Hiring under pressure rarely delivers the best results. Decisions are made to hit timelines rather than hire the right person. Conversations get shorter, and cultural alignment gets sacrificed for convenience.
What could have been a strategic hire in December becomes a firefight in February.
What a Proactive Approach Looks Like
Taking recruitment seriously in December isn’t about dragging people into interviews between parties and mince pies. It’s about setting yourself up for success.
Here’s what the best employers do:
- Plan the brief before the break. Spend an hour clarifying what success looks like in the role and what impact you need the new hire to make in their first six months.
- Engage candidates early. Even if interviews happen in January, start the conversations now. People appreciate being approached thoughtfully, not rushed.
- Keep momentum. A simple check-in before the break can make a big difference when the follow-up happens in January.
- Be realistic about start dates. If you want someone in post for Q1, December is the time to act. Notice periods don’t shrink because of Christmas.
A proactive approach isn’t about working harder, it’s about working earlier. It’s the difference between leading the market and chasing it.
The Power of Perception
Continuing to hire in December sends a strong internal and external message.
It tells your people you’re confident about the future. It shows stability. It signals growth.
That perception matters. When a company keeps its foot on the gas during the quietest month of the year, it stands out. It attracts professionals who value momentum, not mediocrity and those are usually the people who make the biggest impact once they join.
Rethinking “Busy”
Another reason December hiring stalls is because everyone thinks they’re too busy.
Budgets, reports, parties are all valid.
But if recruitment is genuinely business-critical, it deserves to stay on the agenda. Leadership isn’t about waiting for perfect timing; it’s about making decisions when others hesitate.
The best employers see recruitment as an investment decision, not an admin task. They know losing momentum for four to six weeks can cost far more than keeping the process warm over Christmas.
When recruitment becomes part of strategic planning rather than a reaction to a vacancy, everything shifts. Suddenly December becomes an opportunity, not an inconvenience.
How the Best Leaders Approach It
Over the years, I’ve worked with senior leaders who use December wisely. They don’t launch every search before the year ends, but they know exactly who they’ll be talking to in January.
They book diary time for those first interviews before the break and brief their teams properly so no one starts from zero in the new year.
They also understand human nature. Top performers are more open to new ideas when reflecting on the year gone by. So instead of waiting until the market floods with noise, they reach out quietly, build rapport, and get ahead of the rush.
It’s calm, considered, and far more effective than joining the January stampede.
The Christmas Balance
None of this means ignoring downtime. Rest is vital for leaders and teams.
But there’s a difference between taking a break and putting progress on hold.
The smartest organisations do both. They let people recharge while ensuring key conversations still happen. They treat December as a transition point and a chance to close one chapter and prepare the next.
Approach hiring with that mindset and you’ll start the new year ahead, not behind.
Final Thought
Recruitment is one of those areas where timing shapes everything.
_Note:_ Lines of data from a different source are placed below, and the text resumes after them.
Lemma dimension_mismatch_raises_and_changes_nothing_witness :
  _HAS_NUMPY (runtime brute_force_store) = true /\
  Z.of_nat (length [1; 0; 0]) <> embedding_dim (self brute_force_store) /\
  add_embedding "a" (Flat [1; 0; 0]) None brute_force_store
    = (Raises ValueError, brute_force_store) /\
  search_embeddings (Flat [1; 0; 0]) 1 brute_force_store
    = (Raises ValueError, brute_force_store) /\
  list_embedding_ids
    (self (snd (add_embedding "a" (Flat [1; 0; 0]) None brute_force_store)))
    = list_embedding_ids (self brute_force_store) /\
  list_embedding_ids
    (self (snd (search_embeddings (Flat [1; 0; 0]) 1 brute_force_store)))
    = list_embedding_ids (self brute_force_store).
Proof.
  assert (Hlen : Z.of_nat (length [1; 0; 0])
                 <> embedding_dim (self brute_force_store))
    by (simpl; lia).
  split; [reflexivity | split; [exact Hlen |]].
  apply (dimension_mismatch_raises_and_changes_nothing
           brute_force_store "a" [1; 0; 0] None 1 eq_refl Hlen).
Defined.

(** ** The task queue and the metadata file *)

(** [d.get(k)] finds the first binding of [k], and nothing where [k] is
    not bound. *)
Lemma dict_get_first_binding (before after : list (string * json)) k v :
  ~ In k (map fst before) ->
  Dict.get String.eqb (before ++ (k, v) :: after)%list k = Some v.
Proof.
  induction before as [| [k' v'] rest IH]; simpl.
  - intros _. rewrite String.eqb_refl. reflexivity.
  - intros H. destruct (String.eqb_spec k' k); [tauto |]. apply IH. tauto.
Qed.

Lemma dict_get_unbound (d : list (string * json)) k :
  ~ In k (map fst d) -> Dict.get String.eqb d k = None.
Proof.
  induction d as [| [k' v'] rest IH]; simpl; [reflexivity |].
  intros H. destruct (String.eqb_spec k' k); [tauto |]. apply IH. tauto.
Qed.

Section QueueAndMetadataClaims.
Context {F : Type}.
Implicit Types w : World F.

Lemma fetch_update_where_id id res (table : list task) :
  find (fun t => String.eqb (task_id t) id) (update_where_id id res table)
  = match find (fun t => String.eqb (task_id t) id) table with
    | Some t => Some {| task_id := task_id t; command := command t;
                        task_status := done; result := Some res |}
    | None => None
    end.
Proof.
  induction table as [| t rest IH]; simpl; [reflexivity |].
  destruct (String.eqb (task_id t) id) eqn:E; simpl; rewrite E.
  - reflexivity.
  - exact IH.
Qed.

Lemma update_where_id_absent id res (table : list task) :
  find (fun t => String.eqb (task_id t) id) table = None ->
  update_where_id id res table = table.
Proof.
  induction table as [| t rest IH]; simpl; [reflexivity |].
  destruct (String.eqb (task_id t) id); [discriminate |].
  intros H. rewrite (IH H). reflexivity.
Qed.

Lemma store_result_run id res w :
  store_result id res w
  = (Returns tt,
     with_tasks (update_where_id id res)
       (if _conn (self w) then w else with_self (set_conn true) w)).
Proof.
  unfold store_result, _ensure_conn. monad_unfold.
  destruct (_conn (self w)); reflexivity.
Qed.

(** C6 (amended).  [store_result] never fails: there is no NotFound.  For
    an id that no task has, it returns normally and leaves the table as it
    was.  For an id some task has, a fetch of that task afterwards shows
    the same id and command, status [done], and exactly the result string
    that was passed. *)
Theorem store_result_updates_known_ids_and_ignores_unknown id res w :
  let w' := snd (store_result id res w) in
  fst (store_result id res w) = Returns tt /\
  match fetch id w with
  | None => tasks w' = tasks w /\ fetch id w' = None
  | Some t =>
      fetch id w' = Some {| task_id := task_id t; command := command t;
                            task_status := done; result := Some res |}
  end.
Proof.
  rewrite store_result_run. cbv zeta. split; [reflexivity |].
  unfold fetch.
  assert (Ht : forall g, tasks (with_tasks g
             (if _conn (self w) then w else with_self (set_conn true) w))
             = g (tasks w)).
  { intros g. destruct (_conn (self w)); reflexivity. }
  simpl snd. rewrite Ht, fetch_update_where_id.
  destruct (find (fun t => String.eqb (task_id t) id) (tasks w)) eqn:E.
  - reflexivity.
  - split; [apply update_where_id_absent; exact E | reflexivity].
Qed.

(** C10.  [get_metadata] never raises and changes nothing.  When
    metadata.json exists and parses to a dict, it returns the value the
    dict binds to the id (the first binding, where the list of fields has
    more than one) and [{}] when the dict does not bind the id; in every
    other case (file missing, unreadable or unparseable, not a dict) it
    returns [{}]. *)
Theorem get_metadata_is_total emb_id w :
  exists md,
    get_metadata emb_id w = (Returns md, w) /\
    match metadata_json (dir w) with
    | Holds (JObj fields) =>
        (forall before v after,
           fields = (before ++ (emb_id, v) :: after)%list ->
           ~ In emb_id (map fst before) ->
           md = v) /\
        (~ In emb_id (map fst fields) -> md = empty_dict)
    | _ => md = empty_dict
    end.
Proof.
  unfold get_metadata. monad_unfold.
  destruct (metadata_json (dir w)) as [| | [ | | | | | fields]] eqn:E;
    simpl; rewrite ?E; simpl;
    try (eexists; split; [reflexivity | reflexivity]).
  eexists. split; [reflexivity |]. split.
  - intros before v after -> Hfirst.
    rewrite dict_get_first_binding by exact Hfirst. reflexivity.
  - intros Hunbound. rewrite dict_get_unbound by exact Hunbound.
    reflexivity.
Qed.

End QueueAndMetadataClaims.

Lemma get_metadata_is_total_witness :
  metadata_json (dir noted_store)
  = Holds (JObj [("a", note_a); ("b", note_b)]) /\
  get_metadata "b" noted_store = (Returns note_b, noted_store) /\
  get_metadata "c" noted_store = (Returns empty_dict, noted_store) /\
  get_metadata "b" brute_force_store = (Returns empty_dict, brute_force_store).
Proof.
  assert (Hfile : metadata_json (dir noted_store)
                  = Holds (JObj [("a", note_a); ("b", note_b)]))
    by reflexivity.
  split; [exact Hfile |].
  destruct (get_metadata_is_total "b" noted_store) as (md & Hrun & Hb).
  destruct (get_metadata_is_total "c" noted_store) as (md' & Hrun' & Hc).
  destruct (get_metadata_is_total "b" brute_force_store)
    as (md'' & Hrun'' & Hnone).
  rewrite Hfile in Hb, Hc. destruct Hb as [Hbound _]. destruct Hc as [_ Hc].
  rewrite Hrun, Hrun', Hrun''.
  rewrite (Hbound [("a", note_a)] note_b [] eq_refl)
    by (simpl; intuition discriminate).
  rewrite Hc by (simpl; intuition discriminate).
  change (md'' = empty_dict) in Hnone. rewrite Hnone.
  split; [reflexivity | split; reflexivity].
Defined.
Wait too long and opportunities slip. Move too early without clarity and you end up back at square one.
December offers a rare middle ground: quiet enough to plan properly, active enough to make progress.
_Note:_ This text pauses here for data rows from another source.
(** C7. At version 1, 2 or 3, a query line made of the command token,
    the required number of fields free of tabs and line breaks, and one
    terminator, is split by the loop of [Run] into the token and the data;
    the data decode without error, and the decoded query encodes to the
    very same line. *)
Theorem query_roundtrip (v : Z) (q0 : Query.t) (fields : list string) :
  1 <= v <= 3 ->
  Query.ProtocolVersion q0 = v ->
  length fields = spec.required_parts v ->
  Forall spec.well_formed_field fields ->
  exists data q,
    SplitN (TrimRight (spec.query_line fields) nl) TAB 2 = ["Q"; data]
    /\ Query.fromData q0 data = (q, None)
    /\ Query.String q = (spec.query_line fields, None).
Proof.
  intros Hv Hq0 Hlen Hwf.
  assert (Htab : Forall (fun x => has_byte TAB x = false) fields)
    by (eapply Forall_impl; [exact Hwf | intros x [Hx _]; exact Hx]).
  assert (Hlf : Forall (fun x => has_byte LF x = false) fields)
    by (eapply Forall_impl; [exact Hwf | intros x [_ Hx]; exact Hx]).
  assert (Hne : fields ≠ [])
    by (intros ->; apply version_cases in Hv as [-> | [-> | ->]];
        discriminate Hlen).
  exists (Join fields tab).
  assert (Hsplit : SplitN (TrimRight (spec.query_line fields) nl) TAB 2
                   = ["Q"; Join fields tab]).
  { unfold spec.query_line.
    replace ("Q" +:+ tab +:+ Join fields tab +:+ nl)
      with (("Q" +:+ tab +:+ Join fields tab) +:+ nl)
      by now rewrite !append_assoc.
    rewrite TrimRight_line.
    - apply (SplitN_two "Q" (Join fields tab) TAB). reflexivity.
    - rewrite !has_byte_app. unfold tab.
      rewrite (has_byte_Join LF TAB fields); [reflexivity | reflexivity | exact Hlf]. }
  pose proof (Split_Join fields TAB Hne Htab) as Hparts.
  change (String TAB "") with tab in Hparts.
  destruct q0 as [v0 n0 c0 t0 i0 r0 l0 e0]. simpl in Hq0. subst v0.
  apply version_cases in Hv as [-> | [-> | ->]]; simpl in Hlen.
  - destruct fields as [|f1 [|f2 [|f3 [|f4 [|f5 [|]]]]]]; try discriminate Hlen.
    eexists. split; [exact Hsplit|].
    unfold Query.fromData. rewrite Hparts. simpl. split; [reflexivity|].
    unfold Query.String, spec.query_line. simpl.
    now rewrite !append_assoc.
  - destruct fields as [|f1 [|f2 [|f3 [|f4 [|f5 [|f6 [|]]]]]]];
      try discriminate Hlen.
    eexists. split; [exact Hsplit|].
    unfold Query.fromData. rewrite Hparts. simpl. split; [reflexivity|].
    unfold Query.String, spec.query_line. simpl.
    now rewrite !append_assoc.
  - destruct fields as [|f1 [|f2 [|f3 [|f4 [|f5 [|f6 [|f7 [|]]]]]]]];
      try discriminate Hlen.
    eexists. split; [exact Hsplit|].
    unfold Query.fromData. rewrite Hparts. simpl. split; [reflexivity|].
    unfold Query.String, spec.query_line. simpl.
    now rewrite !append_assoc.
Qed.

(** C7 on the query of the repository's tests, at version 3. *)
Lemma query_roundtrip_witness :
  exists data q,
    SplitN (TrimRight
              (spec.query_line ["example.com"; "IN"; "ANY"; "-1"; "127.0.0.2";
                                "127.0.0.1"; "127.0.0.3"]) nl) TAB 2
      = ["Q"; data]
    /\ Query.fromData (Query.zero 3) data = (q, None)
    /\ Query.String q =
         (spec.query_line ["example.com"; "IN"; "ANY"; "-1"; "127.0.0.2";
                           "127.0.0.1"; "127.0.0.3"], None).
Proof.
  apply (query_roundtrip 3 (Query.zero 3)).
  - lia.
  - reflexivity.
  - reflexivity.
  - repeat constructor.
Defined.

End Codec.

(** ** The channel *)

Section Channel.

Import backend.

(** A text cut in two is the text. *)
Lemma first_rest_bytes (n : nat) (s : string) :
  first_bytes n s +:+ rest_bytes n s = s.
Proof.
  revert s. induction n as [|n IH]; intros [|c s]; simpl; try reflexivity.
  rewrite append_cons. now rewrite IH.
Qed.

(** The calls that the transport accepts, one at a time. *)
Lemma accepts_next (rw : ReadWriter) (n : nat) :
  spec.accepts rw (S n) ->
  exists moved, (next_call rw).1 = Accept moved
                /\ Forall accepted (take n (next_call rw).2).
Proof.
  unfold spec.accepts, next_call.
  destruct (script rw) as [|[moved|e taken moved] sc]; simpl.
  - intros _. exists 0%nat. split; [reflexivity|]. rewrite take_nil. constructor.
  - intros H. exists moved. split; [reflexivity | now inversion H].
  - intros H. inversion H as [|? ? Ha]. destruct Ha.
Qed.

(** A write that is accepted: the text is pending, behind what was. *)
Lemma WriteString_accepted (rw : ReadWriter) (s : string) (n : nat) :
  spec.accepts rw (S n) ->
  exists rw', WriteString rw s = (None, rw')
              /\ reads rw' = reads rw
              /\ spec.accepts rw' n
              /\ written rw' +:+ buffered rw'
                 = written rw +:+ (buffered rw +:+ s).
Proof.
  intros H. apply accepts_next in H as (moved & Hv & Hacc).
  unfold WriteString. destruct (next_call rw) as [v sc]. simpl in *. subst v.
  eexists. split; [reflexivity|]. simpl. conjs; [reflexivity | exact Hacc |].
  now rewrite append_assoc, first_rest_bytes.
Qed.

(** A flush that is accepted: all that was pending has reached the peer. *)
Lemma Flush_accepted (rw : ReadWriter) (n : nat) :
  spec.accepts rw (S n) ->
  exists rw', Flush rw = (None, rw')
              /\ reads rw' = reads rw
              /\ spec.accepts rw' n
              /\ written rw' = written rw +:+ buffered rw
              /\ buffered rw' = "".
Proof.
  intros H. apply accepts_next in H as (moved & Hv & Hacc).
  unfold Flush. destruct (next_call rw) as [v sc]. simpl in *. subst v.
  eexists. split; [reflexivity|]. simpl. auto.
Qed.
So, before you convince yourself that “no one moves jobs over Christmas,” ask:
What would it look like if you did?
What would it mean for your business if, instead of scrambling in January, you already had the right people lined up, briefed, and ready to start strong?
Because while everyone else is stuck in the new year hangover, you could be six weeks ahead, calmer, better prepared, and leading from the front.
That’s not about being busy. It’s about being smart.
And when the decorations come down and the emails start flooding back in, you’ll be glad you didn’t press pause.